Alignment Stage (protein)

homologous region

Stitching and Filling In

• The alignment of gene is often scattered across multiple homologous regions found in the search stage

database

Stitching and Filling In

database

homologous region

Evaluation

• Comparison with Other Tools:– mRNA/Genome Alignments– Remapped 713 mRNAs corresponding to annotated

chromosome 22– BLAT took 26 sec while Sim4 took 17,468 sec

(almost 5h)

Est_genome Sim4 BLAT

Relative speed 1 333 223,000

Base accuracy N/A 99.66% 99.99%

Gene accuracy 77.7% 93.4% 99.5%

Evaluation• Comparison with Other Tools:

– Translated Mouse/Human Alignments– 13 million mouse genomic reads vs. human

chromosome 22

WU-TBLASTX BLAT

Relative Speed 1x 73x

% RefSeq Covered 84.5% 86.7%

% Genome Covered 2.67% 2.89%

BLAT vs. BLAST

• Index– Query vs. Database

• Hits– Perfect vs. Near Perfect

• Alignment– Separate vs. Together

Magic Time !

Prediction !No

mind !Great !

Reference

• http://amber.cs.umd.edu/class/838-s04/nada.ppt

• http://bioportal.weizmann.ac.il/course/ATIB/ATIB03_lecture3.print.pdf

BLAT – The B LAST- L ike A lignment T ool

Documents

Transcript of BLAT – The B LAST- L ike A lignment T ool

?ool 1o - Quebec.ca

2013 2013 GrizzlyGrizzlyGrizzly Bear Blat Bear Blat Bear Blat · 2013 2013 GrizzlyGrizzlyGrizzly Bear Blat Bear Blat Bear Blat 8 th August – 17 August The idea of organizing a Blat

ool. - goethe.de

954435-Ool...Title 954435-Ool Created Date 9/20/2018 8:28:41 PM

Teleskola · Web viewIl-blat tal-gżejjer Maltin huwa blat poruż . It-Tafli huwa l-uniku blat impermeabbli fil-gżejjer Maltin. L-erba’ saffi ta’ blat l-oħra huma blat permeabbli.

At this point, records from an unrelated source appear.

(* ===== verification/Auth.v ===== *)
(** * Tokens and the authorization gate: package auth

    jwt.go (Mint, Verify, splitN), jti_cache.go, interceptor.go, claim.go and
    fingerprint.go.  The Ed25519 and SHA-256 primitives and the JSON encoding
    of the two token structs are the class [TokenLib]; [TokenLaws] states what
    the code relies on: a signature made with a key verifies under its public
    half, and an encoded struct of ASCII strings decodes to itself. *)

From S2P Require Import Prelude GoStrings Base64 Runtime.

Set Default Goal Selector "!".
Local Open Scope go_scope.
Local Open Scope Z_scope.

(** ** Data *)

Record Claims := mkClaims {
  cl_Sub : string;
  cl_Aud : string;
  cl_Iat : Z;   (* int64 *)
  cl_Exp : Z;   (* int64 *)
  cl_Jti : string }.

Record jwtHeader := mkHeader { jh_Alg : string; jh_Typ : string; jh_Kid : string }.

#[export] Instance Claims_eq_dec : EqDecision Claims.
Proof. solve_decision. Defined.
#[export] Instance jwtHeader_eq_dec : EqDecision jwtHeader.
Proof. solve_decision. Defined.

Class TokenLib := {
  sha256 : string -> string;
  ed_Public : string -> string;
  ed_Sign : string -> string -> string;
  ed_Verify : string -> string -> string -> bool;
  marshal_header : jwtHeader -> result string;
  unmarshal_header : string -> option jwtHeader;
  marshal_claims : Claims -> result string;
  unmarshal_claims : string -> option Claims }.

Definition ClockSkew : Z := 5 * 60 * Second.
Definition DefaultLifetime : Z := 60 * Second.
Definition PrivateKeySize : Z := 64.
Definition PublicKeySize : Z := 32.

(** ** splitN *)

(** The loop of [splitN]: [cur] is [s[start:i]] and [k] the number of parts
    that may still be cut off, [n-1-len(out)]. *)
Fixpoint splitN_loop (sep : ascii) (s cur : string) (k : nat) : list string :=
  match s with
  | "" => [cur]
  | String c s' =>
      match k with
      | O => [cur +:+ s]
      | S k' => if Ascii.eqb c sep then cur :: splitN_loop sep s' "" k'
                else splitN_loop sep s' (cur +:+ String c "") k
      end
  end.
Definition splitN (s : string) (sep : ascii) (n : nat) : list string := splitN_loop sep s "" (n - 1).
(* ===== verification/Boot.v ===== *)
(** * The early boot: boot/boot.go, boot/boot_linux.go

    What the daemon does as PID 1 before it serves: mounts, kernel modules,
    the network, /perm and the host name.  The kernel, LVM and the programs of
    the image are a [Host]; files are those of [Files], and every call can
    fail. *)

From S2P Require Import Prelude GoStrings Net Exec Models Store Runtime Base64 Bytes Disks Files.
(* ===== verification/Banner.v ===== *)
(** * The console banner: boot/boot.go, cmd/capsuled/main.go

    What the daemon prints on the screen of the box: its address, its
    adoption status and the fingerprint the operator compares. *)

From S2P Require Import Prelude GoStrings Net Exec Models Store Runtime Base64 Bytes Disks Auth Files Boot.

Set Default Goal Selector "!".
Local Open Scope go_scope.

Record BannerInfo := mkBannerInfo {
  bi_GRPCPort : Z;
  bi_TLSFingerprint : string;
  bi_ShortID : string;
  bi_ClaimOpen : bool;
  bi_EnrolledKeys : Z;
  bi_InstallerMode : bool;
  bi_TargetDisk : string;
  bi_TargetSize : string;
  bi_StoreBroken : bool;
  bi_StoreError : string }.

(** ** The text *)

Definition ipForCmd (ip : string) : string := if HasPrefix ip "(" then "<capsule-ip>" else ip.

(** The bytes of the fingerprint, eight to a row. *)
Fixpoint format_rows (col : Z) (hex : string) : string :=
  match hex with
  | String a (String b rest) =>
      let pair := String a (String b "") in
      if (col =? 8)%Z then String NL "" +:+ "    " +:+ pair +:+ format_rows 1 rest
      else if (0 <? col)%Z then ":" +:+ pair +:+ format_rows (col + 1) rest
      else pair +:+ format_rows (col + 1) rest
  | _ => ""
  end.
Definition formatFingerprintForBanner (hex : string) : string :=
  if String.eqb hex "" then "    (none)"
  else if negb (len hex mod 2 =? 0)%Z then "    " +:+ hex
  else "    " +:+ format_rows 0 hex.

(** A line of the banner. *)
Definition line (s : string) : string := s +:+ String NL "".
Definition or_text (s alt : string) : string := if String.eqb s "" then alt else s.

Definition status (info : BannerInfo) (ip : string) : string :=
  if bi_StoreBroken info then
    line "  status: STATE UNREADABLE — refusing adoption" +:+
    line ("  error:  " +:+ or_text (bi_StoreError info) "(see capsuled logs)") +:+
    line "  recover: restore /perm/capsule/state.db, or touch /perm/capsule/RESET_AUTH and reboot"
  else if bi_InstallerMode info then
    let tgt := or_text (bi_TargetDisk info) "(no target disk detected)" in
    let tgt := if negb (String.eqb (bi_TargetSize info) "") then tgt +:+ "  (" +:+ bi_TargetSize info +:+ ")" else tgt in
    line "  status: INSTALLER  ready to flash internal disk" +:+
    line ("  target: " +:+ tgt) +:+
    line ("  capsulectl install " +:+ bi_ShortID info +:+ " --name <name>")
  else if bi_ClaimOpen info then
    line "  status: AWAITING ADOPTION" +:+
    line ("  capsulectl adopt --capsule " +:+ ipForCmd ip +:+ ":" +:+ Itoa (bi_GRPCPort info))
  else
    line ("  status: adopted (" +:+ Itoa (bi_EnrolledKeys info) +:+ " enrolled key(s))") +:+
    line ("  capsulectl --capsule " +:+ ipForCmd ip +:+ ":" +:+ Itoa (bi_GRPCPort info) +:+ " capsule info").

Definition art : string :=
  line "" +:+
  line "   ____    _    ____  ____  _   _ _     _____" +:+
  line "  / ___|  / \  |  _ \/ ___|| | | | |   | ____|" +:+
  line " | |     / _ \ | |_) \___ \| | | | |   |  _|" +:+
  line " | |___ / ___ \|  __/ ___) | |_| | |___| |___" +:+
  line "  \____/_/   \_\_|   |____/ \___/|_____|_____|" +:+
  line "".

Definition banner (info : BannerInfo) (defaultIP : string) : string :=
  let ip := or_text defaultIP "(no IP — DHCP failed?)" in
  let id := or_text (bi_ShortID info) "(short_id pending — reboot to generate)" in
  art +:+ line ("  " +:+ id +:+ "  " +:+ ip +:+ ":" +:+ Itoa (bi_GRPCPort info)) +:+
  status info ip +:+ line "  tls fingerprint (sha256):" +:+
  line (formatFingerprintForBanner (bi_TLSFingerprint info)) +:+ line "".

(** ** Printing *)

Section print.
Context {D : Type} `{!Host D}.

Definition write_console (path text : string) (w : FWorld (Node D)) : FWorld (Node D) :=
  map_node (fun n => mkNode (nd_dev n) (nd_hostname n) ((path, text) :: nd_console n) (nd_spawned n)) w.
(** Both consoles are tried; a failing open or write is passed over. *)
Definition PrintBanner (info : BannerInfo) : prog (FWorld (Node D)) unit :=
  ifaces <- look h_ifaces ;;
  let text := banner info (defaultIPv4 ifaces) in
  for_each ["/dev/tty0"; "/dev/console"] (fun p =>
    f <- catch (os_call no_part (ret tt)) ;;
    match f with
    | Err _ => ret tt
    | Ok _ => ignore (os_call (fun n => write_console p (take (Z.of_nat n) text)) (fun w => (Ok tt, write_console p text w)))
    end).
End print.

(** ** Sizes *)

(** The loop of [humanInstallerBytes] (base 1000) and of capsulectl's
    [humanBytes] (base 1024); [div] is an int64. *)
Fixpoint human_loop (base : Z) (fuel : nat) (m div : Z) (exp : nat) : Z * nat :=
  match fuel with
  | O => (div, exp)
  | S fuel => if (base <=? m)%Z then human_loop base fuel (m / base) (i64 (div * base)) (exp + 1) else (div, exp)
  end.
Definition human_fuel : nat := 7.

(** [fmt_f1 n d]: [%.1f] of the quotient of the floats of [n] and [d]. *)
Definition humanInstallerBytes (fmt_f1 : Z -> Z -> string) (n : Z) : result string :=
  if (n <? 1000)%Z then Ok (Itoa n +:+ " B")
  else
    let '(div, exp) := human_loop 1000 human_fuel (n / 1000) 1000 0 in
    match String.get exp "KMGTPE" with
    | Some u => Ok (fmt_f1 n div +:+ " " +:+ String u "B")
    | None => Err (Errorf "runtime error: index out of range")
    end.

(** ** What main prints *)

Definition banner_info (port : Z) (fingerprint shortID : string) (claimOpen : bool) (count : result nat)
    (br : BootResult) (stateBroken : bool) (stateErr : string) (size : Z -> string) : BannerInfo :=
  let '(disk, text) := match br_Targets br with
                       | t :: _ => if br_InstallerMode br then (td_Path t, size (td_SizeBytes t)) else ("", "")
                       | [] => ("", "")
                       end in
  mkBannerInfo port fingerprint shortID claimOpen (match count with Ok n => Z.of_nat n | Err _ => 0%Z end)
    (br_InstallerMode br) disk text stateBroken stateErr.

(** ** The fingerprint *)

Fixpoint keep_chars (P : ascii -> bool) (s : string) : string :=
  match s with
  | "" => ""
  | String c s => if P c then String c (keep_chars P s) else keep_chars P s
  end.
Definition is_hex (c : ascii) : bool := is_digit c || ((97 <=? ord c) && (ord c <=? 102))%Z.

Lemma keep_chars_app P s t : keep_chars P (s +:+ t) = keep_chars P s +:+ keep_chars P t.
Proof.
  induction s as [|c s IH]; [done|]. change (String c s +:+ t) with (String c (s +:+ t)). cbn [keep_chars].
  rewrite IH. by destruct (P c).
Qed.
Lemma keep_chars_all P s : all_chars P s = true -> keep_chars P s = s.
Proof. induction s as [|c s IH]; [done|]. cbn [all_chars keep_chars]. intros [-> ?]%andb_true_iff. by rewrite IH. Qed.

Lemma format_rows_keep hex : forall col, all_chars is_hex hex = true -> Nat.even (String.length hex) = true ->
  keep_chars is_hex (format_rows col hex) = hex.
Proof.
  assert (forall n hex, (String.length hex < n)%nat -> forall col, all_chars is_hex hex = true ->
    Nat.even (String.length hex) = true -> keep_chars is_hex (format_rows col hex) = hex) as Hn.
  { clear hex. intros n. induction n as [|n IH]; [lia|]. intros [|a [|b rest]] Hl col Hh He; [done..|].
    cbn [all_chars] in Hh. apply andb_true_iff in Hh as [Ha Hh]. apply andb_true_iff in Hh as [Hb Hh].
    assert (forall col, keep_chars is_hex (format_rows col rest) = rest) as IH'.
    { intros c. apply IH; [simpl in Hl; lia|done|done]. }
    cbn [format_rows]. cbv zeta.
    assert (keep_chars is_hex (String a (String b "")) = String a (String b "")) as Hp.
    { cbn [keep_chars]. by rewrite Ha, Hb. }
    destruct (col =? 8)%Z; [|destruct (0 <? col)%Z].
    all: rewrite !keep_chars_app, Hp, IH'; done. }
  intros col. by apply (Hn (Datatypes.S (String.length hex))); [lia|..].
Qed.

(** The fingerprint on the screen is the fingerprint.  Read back without
    the separators, what the banner shows is the hex digest of the
    certificate, of whatever length. *)
Theorem banner_fingerprint_reads_back hex :
  all_chars is_hex hex = true -> hex <> "" -> keep_chars is_hex (formatFingerprintForBanner hex) = hex.
Proof.
  intros Hh Hne. unfold formatFingerprintForBanner. destruct (String.eqb_spec hex ""); [done|].
  destruct (Z.eqb_spec (len hex mod 2) 0) as [Hm|Hm]; simpl; rewrite ?keep_chars_app.
  - change ("    " +:+ format_rows 0 hex) with (String " " (String " " (String " " (String " " (format_rows 0 hex))))). 
    apply format_rows_keep; [done|]. apply Nat.even_spec. apply Z.mod_divide in Hm as [k Hk]; [|done]. exists (Z.to_nat k). unfold len in Hk. lia.
  - by apply keep_chars_all.
Qed.

Lemma banner_fingerprint_reads_back_witness :
  keep_chars is_hex (formatFingerprintForBanner "0123456789abcdef0011223344556677") = "0123456789abcdef0011223344556677".
Proof. apply banner_fingerprint_reads_back; [reflexivity|discriminate]. Defined.

(** ** Sizes *)

(** One unit per round: [div] stays the largest power of the base below [n]. *)
Section human.
Context (base : Z) (Hbase : (1000 <= base <= 1024)%Z).

Lemma base_pow k : (base ^ Z.of_nat (Datatypes.S k) = base * base ^ Z.of_nat k)%Z.
Proof using Type. rewrite Nat2Z.inj_succ. apply Z.pow_succ_r. lia. Qed.
Lemma base_pow_large k : (7 <= k)%nat -> (2 ^ 64 <= base ^ Z.of_nat k)%Z.
Proof using Hbase.
  intros Hk. transitivity (1000 ^ 7)%Z; [lia|]. transitivity (base ^ 7)%Z; [apply Z.pow_le_mono_l; lia|apply Z.pow_le_mono_r; lia].
Qed.
Lemma base_pow_small k : (k <= 6)%nat -> (base ^ Z.of_nat k <= 2 ^ 60)%Z.
Proof using Hbase.
  intros Hk. transitivity (1024 ^ 6)%Z; [|lia]. transitivity (base ^ 6)%Z; [apply Z.pow_le_mono_r; lia|apply Z.pow_le_mono_l; lia].
Qed.

Lemma human_loop_spec n fuel : forall exp d, (0 <= n < 2 ^ 64)%Z ->
  d = (base ^ Z.of_nat (Datatypes.S exp))%Z -> (d <= n < base ^ Z.of_nat (Datatypes.S (Datatypes.S exp) + fuel))%Z ->
  let '(div, e) := human_loop base fuel (n / d) d exp in
  div = (base ^ Z.of_nat (Datatypes.S e))%Z /\ (div <= n < base * div)%Z.
Proof using Hbase.
  induction fuel as [|fuel IH]; intros exp d Hn Hd Hr; cbn [human_loop].
  - split; [done|]. rewrite Hd in *. rewrite Nat.add_0_r, (base_pow (Datatypes.S exp)) in Hr. lia.
  - assert (0 < d)%Z as Hpos by (rewrite Hd; apply Z.pow_pos_nonneg; lia).
    destruct (Z.leb_spec base (n / d)) as [Hle|Hlt].
    + assert (base * d <= n)%Z as Hdn by (pose proof (Z.mul_div_le n d Hpos); nia).
      pose proof (base_pow (Datatypes.S exp)) as Hp. rewrite <- Hd in Hp.
      assert (base * d <= 2 ^ 60)%Z as Hd6.
      { rewrite <- Hp. destruct (decide (Datatypes.S (Datatypes.S exp) <= 6)%nat); [by apply base_pow_small|].
        pose proof (base_pow_large (Datatypes.S (Datatypes.S exp)) ltac:(lia)). lia. }
      rewrite Z.div_div by lia. rewrite swrap_small by lia.
      apply IH; [done| |].
      * rewrite Nat.add_1_r, Hp. lia.
      * replace (Datatypes.S (Datatypes.S (exp + 1)) + fuel)%nat with (Datatypes.S (Datatypes.S exp) + Datatypes.S fuel)%nat by lia. lia.
    + split; [done|]. pose proof (Z.mul_succ_div_gt n d Hpos). nia.
Qed.

Lemma human_loop_units n : (base <= n < 2 ^ 64)%Z -> exists e u, String.get e "KMGTPE" = Some u /\
  human_loop base human_fuel (n / base) base 0 = (base ^ Z.of_nat (Datatypes.S e), e)%Z /\
  (base ^ Z.of_nat (Datatypes.S e) <= n < base ^ Z.of_nat (Datatypes.S (Datatypes.S e)))%Z.
Proof using Hbase.
  intros Hn. pose proof (base_pow_large 9 ltac:(lia)) as H9.
  pose proof (human_loop_spec n human_fuel 0 base ltac:(lia) ltac:(lia) ltac:(unfold human_fuel; cbn [Nat.add]; lia)) as Hl.
  destruct (human_loop base human_fuel (n / base) base 0) as [div e]. destruct Hl as [-> Hr].
  rewrite <- (base_pow (Datatypes.S e)) in Hr.
  assert (e < 6)%nat as He.
  { destruct (decide (e < 6)%nat); [done|]. pose proof (base_pow_large (Datatypes.S e) ltac:(lia)). lia. }
  assert (exists u, String.get e "KMGTPE" = Some u) as [u Hu].
  { clear - He. do 6 (destruct e as [|e]; [eexists; reflexivity|]). lia. }
  by exists e, u.
Qed.
End human.

(** The size on the screen is well formed.  For every 64-bit size of at
    least 1000 bytes the loop neither overflows its divisor nor leaves the
    list of units: the unit is the largest one the size reaches. *)
Theorem humanInstallerBytes_spec fmt_f1 n :
  (1000 <= n < 2 ^ 64)%Z ->
  exists e u, String.get e "KMGTPE" = Some u /\ (1000 ^ Z.of_nat (Datatypes.S e) <= n < 1000 ^ Z.of_nat (Datatypes.S (Datatypes.S e)))%Z /\
    humanInstallerBytes fmt_f1 n = Ok (fmt_f1 n (1000 ^ Z.of_nat (Datatypes.S e))%Z +:+ " " +:+ String u "B").
Proof.
  intros Hn. destruct (human_loop_units 1000 ltac:(lia) n Hn) as (e & u & Hu & Hl & Hr). exists e, u. split; [done|]. split; [done|].
  unfold humanInstallerBytes. destruct (Z.ltb_spec n 1000); [lia|]. by rewrite Hl, Hu.
Qed.

Lemma humanInstallerBytes_spec_witness :
  humanInstallerBytes (fun n d => Itoa (n / d)) 512110190592 = Ok "512 GB" /\
  exists e u, String.get e "KMGTPE" = Some u /\ (1000 ^ Z.of_nat (Datatypes.S e) <= 512110190592 < 1000 ^ Z.of_nat (Datatypes.S (Datatypes.S e)))%Z.
Proof.
  split; [vm_compute; reflexivity|].
  destruct (humanInstallerBytes_spec (fun n d => Itoa (n / d)) 512110190592 ltac:(lia)) as (e & u & Hu & Hr & _).
  exists e, u. split; [exact Hu|exact Hr].
Defined.

(** The banner offers adoption exactly when the claim window is open on a
    working runtime capsule. *)
Lemma status_offers_adoption info ip :
  HasPrefix (status info ip) "  status: AWAITING ADOPTION" = true <->
  bi_StoreBroken info = false /\ bi_InstallerMode info = false /\ bi_ClaimOpen info = true.
Proof.
  unfold status. destruct (bi_StoreBroken info); [by split; [|intros (? & _)]|].
  destruct (bi_InstallerMode info); [by split; [|intros (_ & ? & _)]|].
  destruct (bi_ClaimOpen info); by split; [|intros (_ & _ & ?)].
Qed.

L ETTER TO P HONEME A LIGNMENT Reihaneh Rabbany Shahin Jabbari.

ANorth AmericanNorth American LIGNMENT - …Optical+Toolin… · North AmericanNorth American LIGNMENT ... We offer calibration estimates on instruments in addition to ... • Yoke

B asic L ocal A lignment S earch T ool

1019368-Ool...Title 1019368-Ool Created Date 5/12/2020 4:21:19 PM

.ool Obligaciones Corriente

THAMMASAT BUSINESS SCH OOL

BLAT – The B LAST- L ike A lignment T ool Kent, W.J. Genome Res. 2002 12: 656-664 Presenter: 巨彥霖 田知本.

Ool - Casa do Povo

Del Blat Al Pa

Stoisko - 1 moduł (blat, ścianka, 4 siedziska)

Se gment A lignment (SEA) Yuzhen Ye Adam Godzik The Burnham Institute

Blat lapidot - Salesforce summer '16 release webinar

Lecture 3.11 BLAST. Lecture 3.12 BLAST B asic L ocal A lignment S earch T ool Developed in 1990 and 1997 (S. Altschul) A heuristic method for performing.

A lignment Class II

El comerç del blat al Port de Maó

BLAT – The B LAST- L ike A lignment T ool Kent, W.J. Genome Res. 2002 12: 656-664 Presenter: 巨彥霖田知本.